┌─ EXERCISE INPUTS

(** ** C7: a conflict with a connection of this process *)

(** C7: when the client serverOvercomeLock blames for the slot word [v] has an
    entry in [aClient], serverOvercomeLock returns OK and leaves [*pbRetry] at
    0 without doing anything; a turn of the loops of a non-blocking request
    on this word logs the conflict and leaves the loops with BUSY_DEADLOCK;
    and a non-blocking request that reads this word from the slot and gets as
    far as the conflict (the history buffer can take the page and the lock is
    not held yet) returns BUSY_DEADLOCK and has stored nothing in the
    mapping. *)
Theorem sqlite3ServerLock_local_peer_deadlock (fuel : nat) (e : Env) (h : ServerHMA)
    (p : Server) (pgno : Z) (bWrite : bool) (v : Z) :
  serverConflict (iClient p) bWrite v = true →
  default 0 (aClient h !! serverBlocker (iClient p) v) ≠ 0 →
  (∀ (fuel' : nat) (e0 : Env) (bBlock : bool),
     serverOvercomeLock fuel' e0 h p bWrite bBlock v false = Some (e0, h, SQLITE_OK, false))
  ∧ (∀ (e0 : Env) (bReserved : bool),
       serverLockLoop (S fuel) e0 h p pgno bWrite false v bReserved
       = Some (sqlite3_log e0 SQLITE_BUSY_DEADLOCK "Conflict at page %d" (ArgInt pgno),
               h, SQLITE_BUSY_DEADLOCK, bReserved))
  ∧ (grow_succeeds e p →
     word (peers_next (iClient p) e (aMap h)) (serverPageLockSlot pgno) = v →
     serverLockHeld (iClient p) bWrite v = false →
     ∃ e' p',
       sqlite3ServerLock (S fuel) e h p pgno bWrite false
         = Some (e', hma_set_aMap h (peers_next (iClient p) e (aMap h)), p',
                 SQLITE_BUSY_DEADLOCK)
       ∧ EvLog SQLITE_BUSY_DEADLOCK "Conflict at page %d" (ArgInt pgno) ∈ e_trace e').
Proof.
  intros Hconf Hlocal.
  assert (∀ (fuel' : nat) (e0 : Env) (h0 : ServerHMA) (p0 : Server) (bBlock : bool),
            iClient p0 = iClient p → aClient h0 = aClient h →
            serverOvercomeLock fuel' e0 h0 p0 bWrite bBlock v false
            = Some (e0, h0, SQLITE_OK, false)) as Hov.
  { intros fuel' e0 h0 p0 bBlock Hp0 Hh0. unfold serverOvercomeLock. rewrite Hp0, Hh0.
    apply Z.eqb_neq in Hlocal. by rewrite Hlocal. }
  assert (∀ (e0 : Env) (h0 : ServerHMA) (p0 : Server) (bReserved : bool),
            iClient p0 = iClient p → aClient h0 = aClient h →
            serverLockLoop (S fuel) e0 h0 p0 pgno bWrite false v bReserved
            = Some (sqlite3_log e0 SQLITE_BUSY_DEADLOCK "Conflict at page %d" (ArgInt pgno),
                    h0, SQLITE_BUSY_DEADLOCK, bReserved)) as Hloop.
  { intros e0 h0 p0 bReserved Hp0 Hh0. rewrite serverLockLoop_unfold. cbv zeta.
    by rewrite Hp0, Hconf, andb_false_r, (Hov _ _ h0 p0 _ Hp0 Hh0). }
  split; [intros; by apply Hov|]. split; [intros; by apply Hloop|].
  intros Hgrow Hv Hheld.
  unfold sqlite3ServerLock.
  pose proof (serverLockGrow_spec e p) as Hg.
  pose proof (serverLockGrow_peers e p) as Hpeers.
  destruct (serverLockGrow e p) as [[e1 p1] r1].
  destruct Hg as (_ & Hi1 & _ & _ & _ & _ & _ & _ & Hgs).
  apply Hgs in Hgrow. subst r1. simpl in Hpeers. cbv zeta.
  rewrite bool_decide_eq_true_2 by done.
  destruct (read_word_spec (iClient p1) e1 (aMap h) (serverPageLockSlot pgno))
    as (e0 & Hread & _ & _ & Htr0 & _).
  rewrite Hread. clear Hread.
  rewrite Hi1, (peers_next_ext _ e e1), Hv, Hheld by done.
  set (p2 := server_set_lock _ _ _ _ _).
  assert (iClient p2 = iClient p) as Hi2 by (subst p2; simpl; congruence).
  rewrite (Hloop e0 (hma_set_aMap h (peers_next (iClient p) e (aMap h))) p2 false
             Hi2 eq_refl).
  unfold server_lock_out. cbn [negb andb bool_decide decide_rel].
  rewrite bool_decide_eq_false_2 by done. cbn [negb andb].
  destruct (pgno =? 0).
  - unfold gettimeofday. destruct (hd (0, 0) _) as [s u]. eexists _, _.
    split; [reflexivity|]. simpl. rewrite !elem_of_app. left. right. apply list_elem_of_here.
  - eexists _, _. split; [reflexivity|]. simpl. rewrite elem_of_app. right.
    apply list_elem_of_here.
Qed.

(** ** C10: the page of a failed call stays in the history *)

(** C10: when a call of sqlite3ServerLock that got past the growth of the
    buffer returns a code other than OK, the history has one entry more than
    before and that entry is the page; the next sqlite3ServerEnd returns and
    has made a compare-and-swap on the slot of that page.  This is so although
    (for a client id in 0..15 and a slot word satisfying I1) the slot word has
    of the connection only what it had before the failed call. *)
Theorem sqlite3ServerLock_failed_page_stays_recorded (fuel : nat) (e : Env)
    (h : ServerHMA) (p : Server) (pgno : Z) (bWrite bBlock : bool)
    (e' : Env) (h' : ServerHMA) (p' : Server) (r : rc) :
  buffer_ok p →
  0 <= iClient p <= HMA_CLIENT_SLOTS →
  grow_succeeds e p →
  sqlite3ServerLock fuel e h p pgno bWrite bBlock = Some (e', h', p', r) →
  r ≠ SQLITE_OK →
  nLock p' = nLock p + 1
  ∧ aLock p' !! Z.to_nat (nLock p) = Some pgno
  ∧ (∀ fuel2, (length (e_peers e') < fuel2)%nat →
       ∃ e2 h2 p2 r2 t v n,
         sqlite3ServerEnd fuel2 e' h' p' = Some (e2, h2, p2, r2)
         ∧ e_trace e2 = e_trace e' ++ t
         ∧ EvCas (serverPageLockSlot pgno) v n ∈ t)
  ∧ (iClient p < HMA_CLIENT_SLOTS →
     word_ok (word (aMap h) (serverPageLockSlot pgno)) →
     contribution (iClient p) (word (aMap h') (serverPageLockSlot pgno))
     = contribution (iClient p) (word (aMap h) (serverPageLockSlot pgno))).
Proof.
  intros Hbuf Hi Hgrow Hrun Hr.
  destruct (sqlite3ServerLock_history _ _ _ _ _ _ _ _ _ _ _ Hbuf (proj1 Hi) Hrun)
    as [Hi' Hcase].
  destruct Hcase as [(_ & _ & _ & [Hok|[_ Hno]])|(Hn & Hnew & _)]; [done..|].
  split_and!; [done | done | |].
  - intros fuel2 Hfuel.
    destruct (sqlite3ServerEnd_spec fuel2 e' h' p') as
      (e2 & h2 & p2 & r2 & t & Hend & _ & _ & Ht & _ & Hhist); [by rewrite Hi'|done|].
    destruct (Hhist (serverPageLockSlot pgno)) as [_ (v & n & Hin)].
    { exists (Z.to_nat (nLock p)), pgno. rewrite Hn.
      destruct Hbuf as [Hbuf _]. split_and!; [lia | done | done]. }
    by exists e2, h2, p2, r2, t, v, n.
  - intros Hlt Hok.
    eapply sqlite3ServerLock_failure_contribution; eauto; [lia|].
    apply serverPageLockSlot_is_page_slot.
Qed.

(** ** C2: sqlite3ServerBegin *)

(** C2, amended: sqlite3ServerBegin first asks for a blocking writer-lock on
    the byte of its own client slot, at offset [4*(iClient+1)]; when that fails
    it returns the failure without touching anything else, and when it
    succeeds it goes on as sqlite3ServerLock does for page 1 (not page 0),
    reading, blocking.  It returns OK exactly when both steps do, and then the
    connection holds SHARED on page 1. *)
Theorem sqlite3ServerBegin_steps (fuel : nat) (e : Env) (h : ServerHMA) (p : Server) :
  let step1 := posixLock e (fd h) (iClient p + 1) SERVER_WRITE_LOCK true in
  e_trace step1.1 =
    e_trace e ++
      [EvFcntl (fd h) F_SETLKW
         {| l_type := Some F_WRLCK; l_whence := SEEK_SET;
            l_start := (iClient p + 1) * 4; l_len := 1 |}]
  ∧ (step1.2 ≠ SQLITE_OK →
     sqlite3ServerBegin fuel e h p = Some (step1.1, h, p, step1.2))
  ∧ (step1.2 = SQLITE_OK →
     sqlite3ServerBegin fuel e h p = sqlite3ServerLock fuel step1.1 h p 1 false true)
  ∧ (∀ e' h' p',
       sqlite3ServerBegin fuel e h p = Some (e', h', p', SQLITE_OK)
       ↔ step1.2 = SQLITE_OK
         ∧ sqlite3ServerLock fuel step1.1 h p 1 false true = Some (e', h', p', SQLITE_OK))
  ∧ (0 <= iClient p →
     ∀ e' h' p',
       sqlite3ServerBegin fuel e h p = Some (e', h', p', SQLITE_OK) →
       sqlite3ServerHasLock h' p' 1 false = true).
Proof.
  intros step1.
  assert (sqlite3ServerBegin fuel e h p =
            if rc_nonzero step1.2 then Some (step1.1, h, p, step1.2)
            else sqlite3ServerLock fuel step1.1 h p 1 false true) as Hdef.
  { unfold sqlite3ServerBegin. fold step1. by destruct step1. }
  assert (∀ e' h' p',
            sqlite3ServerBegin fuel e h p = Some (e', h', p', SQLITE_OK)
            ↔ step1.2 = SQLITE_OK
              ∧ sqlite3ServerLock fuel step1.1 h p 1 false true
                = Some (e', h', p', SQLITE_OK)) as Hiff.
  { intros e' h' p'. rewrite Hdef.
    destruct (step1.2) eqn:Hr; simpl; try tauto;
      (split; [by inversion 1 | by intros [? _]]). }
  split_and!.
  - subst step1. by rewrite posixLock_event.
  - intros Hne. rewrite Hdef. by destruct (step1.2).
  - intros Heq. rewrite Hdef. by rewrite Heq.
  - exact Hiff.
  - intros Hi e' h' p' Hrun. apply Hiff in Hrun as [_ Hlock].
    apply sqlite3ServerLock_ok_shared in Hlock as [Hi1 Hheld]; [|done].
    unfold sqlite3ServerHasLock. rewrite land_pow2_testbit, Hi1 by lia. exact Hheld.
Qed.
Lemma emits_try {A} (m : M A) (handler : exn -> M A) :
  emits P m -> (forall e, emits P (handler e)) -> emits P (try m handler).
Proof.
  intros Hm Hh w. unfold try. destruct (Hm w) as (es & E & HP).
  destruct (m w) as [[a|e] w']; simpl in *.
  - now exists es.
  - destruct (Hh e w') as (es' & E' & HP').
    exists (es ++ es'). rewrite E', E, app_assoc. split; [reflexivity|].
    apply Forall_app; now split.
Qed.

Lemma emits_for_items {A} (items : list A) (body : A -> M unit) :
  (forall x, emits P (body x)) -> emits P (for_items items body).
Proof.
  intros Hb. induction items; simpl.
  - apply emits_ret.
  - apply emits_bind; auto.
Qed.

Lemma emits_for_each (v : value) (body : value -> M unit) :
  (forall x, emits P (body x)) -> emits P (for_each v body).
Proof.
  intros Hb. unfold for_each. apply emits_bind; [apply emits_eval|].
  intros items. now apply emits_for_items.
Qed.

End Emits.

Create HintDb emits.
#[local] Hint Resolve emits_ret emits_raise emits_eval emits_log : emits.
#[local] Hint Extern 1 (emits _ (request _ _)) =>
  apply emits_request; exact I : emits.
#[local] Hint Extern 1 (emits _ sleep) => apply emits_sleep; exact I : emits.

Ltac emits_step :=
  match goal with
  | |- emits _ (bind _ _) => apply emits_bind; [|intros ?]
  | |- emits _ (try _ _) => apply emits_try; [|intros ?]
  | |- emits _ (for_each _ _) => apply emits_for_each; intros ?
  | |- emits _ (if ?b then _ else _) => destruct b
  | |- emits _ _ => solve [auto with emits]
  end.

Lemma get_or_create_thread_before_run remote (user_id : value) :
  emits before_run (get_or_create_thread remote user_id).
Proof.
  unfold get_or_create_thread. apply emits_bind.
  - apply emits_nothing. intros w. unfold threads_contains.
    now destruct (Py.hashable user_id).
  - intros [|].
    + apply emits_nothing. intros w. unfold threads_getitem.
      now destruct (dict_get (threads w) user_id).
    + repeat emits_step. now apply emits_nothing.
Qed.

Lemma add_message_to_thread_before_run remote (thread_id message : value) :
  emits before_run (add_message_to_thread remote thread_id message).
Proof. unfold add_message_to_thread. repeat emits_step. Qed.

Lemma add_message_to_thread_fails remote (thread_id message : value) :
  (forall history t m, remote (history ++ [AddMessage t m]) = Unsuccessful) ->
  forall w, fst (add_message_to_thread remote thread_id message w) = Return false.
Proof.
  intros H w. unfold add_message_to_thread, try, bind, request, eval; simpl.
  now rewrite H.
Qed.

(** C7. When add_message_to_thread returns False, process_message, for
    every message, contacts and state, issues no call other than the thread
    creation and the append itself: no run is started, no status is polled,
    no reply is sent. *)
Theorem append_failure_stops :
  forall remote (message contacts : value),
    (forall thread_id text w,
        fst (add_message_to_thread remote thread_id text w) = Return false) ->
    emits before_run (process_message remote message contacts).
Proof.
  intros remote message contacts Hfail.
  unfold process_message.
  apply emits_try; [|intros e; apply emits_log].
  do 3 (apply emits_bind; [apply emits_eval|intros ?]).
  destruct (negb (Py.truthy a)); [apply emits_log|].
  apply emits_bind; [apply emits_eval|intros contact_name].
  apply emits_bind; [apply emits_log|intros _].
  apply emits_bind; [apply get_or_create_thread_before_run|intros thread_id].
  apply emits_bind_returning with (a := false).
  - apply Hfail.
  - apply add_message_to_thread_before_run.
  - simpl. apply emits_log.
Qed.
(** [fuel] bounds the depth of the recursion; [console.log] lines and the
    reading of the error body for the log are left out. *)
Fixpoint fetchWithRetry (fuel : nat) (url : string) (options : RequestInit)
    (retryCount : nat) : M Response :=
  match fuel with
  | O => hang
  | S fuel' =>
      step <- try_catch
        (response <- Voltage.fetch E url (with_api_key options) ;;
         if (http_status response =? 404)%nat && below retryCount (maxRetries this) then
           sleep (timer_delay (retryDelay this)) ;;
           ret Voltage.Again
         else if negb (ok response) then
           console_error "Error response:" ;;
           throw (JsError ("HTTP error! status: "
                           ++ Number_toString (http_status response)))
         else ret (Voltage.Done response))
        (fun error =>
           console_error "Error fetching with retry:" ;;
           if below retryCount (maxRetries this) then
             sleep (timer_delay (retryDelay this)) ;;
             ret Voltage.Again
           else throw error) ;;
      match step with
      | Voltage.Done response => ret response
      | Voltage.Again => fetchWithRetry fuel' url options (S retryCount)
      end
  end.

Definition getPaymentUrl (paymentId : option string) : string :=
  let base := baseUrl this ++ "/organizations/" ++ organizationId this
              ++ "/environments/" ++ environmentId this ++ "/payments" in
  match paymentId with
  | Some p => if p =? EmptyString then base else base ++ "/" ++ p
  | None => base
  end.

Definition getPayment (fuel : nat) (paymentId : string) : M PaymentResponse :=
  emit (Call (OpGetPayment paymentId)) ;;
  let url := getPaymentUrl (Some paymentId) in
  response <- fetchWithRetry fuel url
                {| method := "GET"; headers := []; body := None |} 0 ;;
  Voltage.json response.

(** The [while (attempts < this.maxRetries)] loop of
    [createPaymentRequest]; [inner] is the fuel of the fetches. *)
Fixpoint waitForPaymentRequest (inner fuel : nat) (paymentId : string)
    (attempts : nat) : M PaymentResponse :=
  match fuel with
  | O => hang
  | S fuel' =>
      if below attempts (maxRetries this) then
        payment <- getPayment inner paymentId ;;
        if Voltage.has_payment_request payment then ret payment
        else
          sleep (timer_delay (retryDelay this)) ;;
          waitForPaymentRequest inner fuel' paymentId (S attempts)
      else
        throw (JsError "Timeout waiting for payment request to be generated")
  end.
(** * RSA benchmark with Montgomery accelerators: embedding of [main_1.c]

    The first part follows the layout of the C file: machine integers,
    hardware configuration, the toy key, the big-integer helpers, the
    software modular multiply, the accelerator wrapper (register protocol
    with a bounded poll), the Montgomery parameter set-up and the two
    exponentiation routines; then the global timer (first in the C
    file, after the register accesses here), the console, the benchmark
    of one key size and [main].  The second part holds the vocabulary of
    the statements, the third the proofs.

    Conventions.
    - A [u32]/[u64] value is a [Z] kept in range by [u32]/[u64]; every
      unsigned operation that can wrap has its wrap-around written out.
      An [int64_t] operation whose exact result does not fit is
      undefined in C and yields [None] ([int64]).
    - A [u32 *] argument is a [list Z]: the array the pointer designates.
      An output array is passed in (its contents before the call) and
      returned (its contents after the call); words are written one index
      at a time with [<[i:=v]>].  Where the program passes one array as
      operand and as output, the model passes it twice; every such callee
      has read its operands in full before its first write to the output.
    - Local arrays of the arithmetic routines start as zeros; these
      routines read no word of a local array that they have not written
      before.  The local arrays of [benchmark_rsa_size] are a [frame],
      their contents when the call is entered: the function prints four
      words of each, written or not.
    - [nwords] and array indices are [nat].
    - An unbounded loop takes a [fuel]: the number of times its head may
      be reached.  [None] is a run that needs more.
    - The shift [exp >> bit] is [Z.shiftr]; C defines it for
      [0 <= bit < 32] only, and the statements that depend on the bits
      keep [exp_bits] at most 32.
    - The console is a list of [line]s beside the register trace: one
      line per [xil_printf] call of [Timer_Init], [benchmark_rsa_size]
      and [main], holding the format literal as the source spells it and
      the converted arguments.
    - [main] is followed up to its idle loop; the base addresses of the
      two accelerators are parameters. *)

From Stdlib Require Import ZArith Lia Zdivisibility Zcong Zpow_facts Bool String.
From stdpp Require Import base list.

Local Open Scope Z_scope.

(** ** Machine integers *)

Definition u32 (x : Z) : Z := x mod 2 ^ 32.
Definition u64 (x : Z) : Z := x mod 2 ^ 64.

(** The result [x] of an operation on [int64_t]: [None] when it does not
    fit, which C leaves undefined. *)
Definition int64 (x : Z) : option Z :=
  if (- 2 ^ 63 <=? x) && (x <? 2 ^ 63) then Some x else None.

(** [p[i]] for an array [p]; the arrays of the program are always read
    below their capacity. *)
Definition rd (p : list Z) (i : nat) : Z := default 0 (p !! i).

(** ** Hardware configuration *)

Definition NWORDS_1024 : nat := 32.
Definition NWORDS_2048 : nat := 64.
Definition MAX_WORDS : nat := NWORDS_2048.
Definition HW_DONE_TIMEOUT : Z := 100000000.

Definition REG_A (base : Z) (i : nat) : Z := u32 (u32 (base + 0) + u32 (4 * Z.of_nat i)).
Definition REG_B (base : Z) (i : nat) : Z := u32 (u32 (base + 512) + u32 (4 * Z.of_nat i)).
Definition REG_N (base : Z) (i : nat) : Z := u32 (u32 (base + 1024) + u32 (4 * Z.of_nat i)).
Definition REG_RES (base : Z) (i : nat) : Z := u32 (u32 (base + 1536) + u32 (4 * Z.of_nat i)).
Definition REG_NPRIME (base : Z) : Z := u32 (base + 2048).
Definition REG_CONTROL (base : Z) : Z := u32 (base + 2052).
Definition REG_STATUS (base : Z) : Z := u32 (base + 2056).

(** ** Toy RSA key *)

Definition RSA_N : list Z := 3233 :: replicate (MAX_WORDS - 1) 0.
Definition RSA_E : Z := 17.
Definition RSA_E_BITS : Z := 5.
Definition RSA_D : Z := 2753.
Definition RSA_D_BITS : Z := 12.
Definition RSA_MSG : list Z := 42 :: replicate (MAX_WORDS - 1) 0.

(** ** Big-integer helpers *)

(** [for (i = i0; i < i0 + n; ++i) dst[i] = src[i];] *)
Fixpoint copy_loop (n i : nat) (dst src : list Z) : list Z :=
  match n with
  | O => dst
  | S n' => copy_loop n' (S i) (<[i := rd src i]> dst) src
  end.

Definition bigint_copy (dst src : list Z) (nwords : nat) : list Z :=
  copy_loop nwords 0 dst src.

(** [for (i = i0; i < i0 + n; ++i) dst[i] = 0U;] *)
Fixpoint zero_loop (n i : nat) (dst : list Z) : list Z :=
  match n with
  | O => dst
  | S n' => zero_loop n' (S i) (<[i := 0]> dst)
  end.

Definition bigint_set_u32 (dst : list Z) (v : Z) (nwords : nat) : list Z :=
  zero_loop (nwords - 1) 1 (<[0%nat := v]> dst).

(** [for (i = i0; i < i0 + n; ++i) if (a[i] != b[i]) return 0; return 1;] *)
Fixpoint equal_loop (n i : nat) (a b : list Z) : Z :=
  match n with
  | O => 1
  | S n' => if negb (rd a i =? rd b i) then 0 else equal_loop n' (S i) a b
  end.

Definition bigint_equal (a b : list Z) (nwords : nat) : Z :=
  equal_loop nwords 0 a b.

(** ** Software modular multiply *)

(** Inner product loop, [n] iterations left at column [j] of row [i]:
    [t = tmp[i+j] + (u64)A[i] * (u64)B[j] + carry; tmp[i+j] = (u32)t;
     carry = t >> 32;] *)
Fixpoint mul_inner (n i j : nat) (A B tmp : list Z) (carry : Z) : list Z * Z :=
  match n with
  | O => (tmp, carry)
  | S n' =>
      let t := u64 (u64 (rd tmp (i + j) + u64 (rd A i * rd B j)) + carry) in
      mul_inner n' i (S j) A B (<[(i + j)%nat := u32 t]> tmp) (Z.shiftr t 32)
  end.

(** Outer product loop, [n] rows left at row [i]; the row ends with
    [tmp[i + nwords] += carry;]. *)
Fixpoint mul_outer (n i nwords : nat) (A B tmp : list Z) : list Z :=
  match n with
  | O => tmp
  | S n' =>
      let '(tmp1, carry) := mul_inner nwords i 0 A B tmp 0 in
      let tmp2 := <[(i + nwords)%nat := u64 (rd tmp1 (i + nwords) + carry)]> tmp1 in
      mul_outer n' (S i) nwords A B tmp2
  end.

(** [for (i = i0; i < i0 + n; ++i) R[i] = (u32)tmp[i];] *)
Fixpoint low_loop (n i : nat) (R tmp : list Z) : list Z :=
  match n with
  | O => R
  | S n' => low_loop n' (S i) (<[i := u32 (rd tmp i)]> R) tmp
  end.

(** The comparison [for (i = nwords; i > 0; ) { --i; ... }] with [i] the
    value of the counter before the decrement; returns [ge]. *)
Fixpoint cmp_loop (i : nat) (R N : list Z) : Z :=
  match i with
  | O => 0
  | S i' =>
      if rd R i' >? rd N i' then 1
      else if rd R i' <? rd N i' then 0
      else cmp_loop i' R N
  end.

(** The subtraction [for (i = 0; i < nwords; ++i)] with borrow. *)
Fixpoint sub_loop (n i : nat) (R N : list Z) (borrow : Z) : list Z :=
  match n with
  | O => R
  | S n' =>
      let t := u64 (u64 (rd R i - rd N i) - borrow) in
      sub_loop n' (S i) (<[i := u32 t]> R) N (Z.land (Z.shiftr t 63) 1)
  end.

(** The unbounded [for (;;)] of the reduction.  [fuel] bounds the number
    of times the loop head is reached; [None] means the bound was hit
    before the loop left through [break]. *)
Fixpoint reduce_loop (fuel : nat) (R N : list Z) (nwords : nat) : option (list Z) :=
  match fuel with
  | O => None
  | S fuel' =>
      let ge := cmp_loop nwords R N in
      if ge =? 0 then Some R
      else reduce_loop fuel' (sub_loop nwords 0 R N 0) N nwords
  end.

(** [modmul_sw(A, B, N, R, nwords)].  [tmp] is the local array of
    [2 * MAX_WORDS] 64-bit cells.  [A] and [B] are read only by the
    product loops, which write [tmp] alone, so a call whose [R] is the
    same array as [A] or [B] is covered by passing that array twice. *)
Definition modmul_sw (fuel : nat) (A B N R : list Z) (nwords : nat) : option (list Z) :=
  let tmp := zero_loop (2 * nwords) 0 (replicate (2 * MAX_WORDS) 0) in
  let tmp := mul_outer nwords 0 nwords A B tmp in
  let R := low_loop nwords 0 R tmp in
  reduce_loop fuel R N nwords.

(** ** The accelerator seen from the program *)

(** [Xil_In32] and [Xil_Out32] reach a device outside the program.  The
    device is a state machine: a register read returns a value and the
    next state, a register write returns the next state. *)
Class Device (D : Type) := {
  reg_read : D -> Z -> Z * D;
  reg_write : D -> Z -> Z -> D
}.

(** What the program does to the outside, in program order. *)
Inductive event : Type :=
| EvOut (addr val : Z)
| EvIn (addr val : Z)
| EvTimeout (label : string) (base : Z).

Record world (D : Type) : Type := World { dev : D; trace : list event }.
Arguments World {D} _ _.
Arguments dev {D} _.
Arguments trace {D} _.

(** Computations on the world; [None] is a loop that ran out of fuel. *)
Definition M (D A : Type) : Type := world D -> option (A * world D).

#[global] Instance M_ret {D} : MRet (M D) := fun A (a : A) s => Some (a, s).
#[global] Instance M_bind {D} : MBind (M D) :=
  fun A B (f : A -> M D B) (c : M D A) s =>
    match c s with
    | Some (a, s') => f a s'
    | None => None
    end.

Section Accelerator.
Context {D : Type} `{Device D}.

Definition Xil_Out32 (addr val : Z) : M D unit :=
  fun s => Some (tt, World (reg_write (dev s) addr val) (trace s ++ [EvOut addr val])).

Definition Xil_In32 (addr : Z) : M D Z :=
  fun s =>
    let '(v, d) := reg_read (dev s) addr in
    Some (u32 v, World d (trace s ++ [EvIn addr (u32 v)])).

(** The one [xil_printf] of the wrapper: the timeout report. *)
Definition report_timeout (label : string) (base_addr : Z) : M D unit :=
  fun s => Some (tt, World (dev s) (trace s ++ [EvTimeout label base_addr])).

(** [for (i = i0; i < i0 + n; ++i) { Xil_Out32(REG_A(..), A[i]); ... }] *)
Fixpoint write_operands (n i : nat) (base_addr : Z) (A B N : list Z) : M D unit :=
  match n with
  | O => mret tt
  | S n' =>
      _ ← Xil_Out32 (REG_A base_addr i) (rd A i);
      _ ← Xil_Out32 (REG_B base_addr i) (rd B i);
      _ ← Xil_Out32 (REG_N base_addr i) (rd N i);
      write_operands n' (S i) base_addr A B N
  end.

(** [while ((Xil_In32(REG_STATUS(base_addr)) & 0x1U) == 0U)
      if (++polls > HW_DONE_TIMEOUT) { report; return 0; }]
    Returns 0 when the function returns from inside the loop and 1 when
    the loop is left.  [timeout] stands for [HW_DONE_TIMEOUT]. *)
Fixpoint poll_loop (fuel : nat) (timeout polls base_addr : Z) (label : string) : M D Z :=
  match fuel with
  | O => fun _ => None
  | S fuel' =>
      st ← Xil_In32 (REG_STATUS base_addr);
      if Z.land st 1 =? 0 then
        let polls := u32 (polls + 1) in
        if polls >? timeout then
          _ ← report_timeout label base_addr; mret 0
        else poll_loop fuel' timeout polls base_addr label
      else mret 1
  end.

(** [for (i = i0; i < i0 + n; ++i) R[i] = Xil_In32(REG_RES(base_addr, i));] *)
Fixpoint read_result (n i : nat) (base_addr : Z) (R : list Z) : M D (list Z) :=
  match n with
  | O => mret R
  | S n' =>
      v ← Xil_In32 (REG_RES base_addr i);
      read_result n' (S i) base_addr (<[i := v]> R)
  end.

└─

Return only the stretch of the material above from the line holding "#[local] Hint Extern 1 (emits _ sleep)" through the line holding "apply emits_bind; [apply get_or_create_thread_before_run|intros", copied exactly.

#[local] Hint Extern 1 (emits _ sleep) => apply emits_sleep; exact I : emits.

Ltac emits_step :=
  match goal with
  | |- emits _ (bind _ _) => apply emits_bind; [|intros ?]
  | |- emits _ (try _ _) => apply emits_try; [|intros ?]
  | |- emits _ (for_each _ _) => apply emits_for_each; intros ?
  | |- emits _ (if ?b then _ else _) => destruct b
  | |- emits _ _ => solve [auto with emits]
  end.

Lemma get_or_create_thread_before_run remote (user_id : value) :
  emits before_run (get_or_create_thread remote user_id).
Proof.
  unfold get_or_create_thread. apply emits_bind.
  - apply emits_nothing. intros w. unfold threads_contains.
    now destruct (Py.hashable user_id).
  - intros [|].
    + apply emits_nothing. intros w. unfold threads_getitem.
      now destruct (dict_get (threads w) user_id).
    + repeat emits_step. now apply emits_nothing.
Qed.

Lemma add_message_to_thread_before_run remote (thread_id message : value) :
  emits before_run (add_message_to_thread remote thread_id message).
Proof. unfold add_message_to_thread. repeat emits_step. Qed.

Lemma add_message_to_thread_fails remote (thread_id message : value) :
  (forall history t m, remote (history ++ [AddMessage t m]) = Unsuccessful) ->
  forall w, fst (add_message_to_thread remote thread_id message w) = Return false.
Proof.
  intros H w. unfold add_message_to_thread, try, bind, request, eval; simpl.
  now rewrite H.
Qed.

(** C7. When add_message_to_thread returns False, process_message, for
    every message, contacts and state, issues no call other than the thread
    creation and the append itself: no run is started, no status is polled,
    no reply is sent. *)
Theorem append_failure_stops :
  forall remote (message contacts : value),
    (forall thread_id text w,
        fst (add_message_to_thread remote thread_id text w) = Return false) ->
    emits before_run (process_message remote message contacts).
Proof.
  intros remote message contacts Hfail.
  unfold process_message.
  apply emits_try; [|intros e; apply emits_log].
  do 3 (apply emits_bind; [apply emits_eval|intros ?]).
  destruct (negb (Py.truthy a)); [apply emits_log|].
  apply emits_bind; [apply emits_eval|intros contact_name].
  apply emits_bind; [apply emits_log|intros _].
  apply emits_bind; [apply get_or_create_thread_before_run|intros thread_id].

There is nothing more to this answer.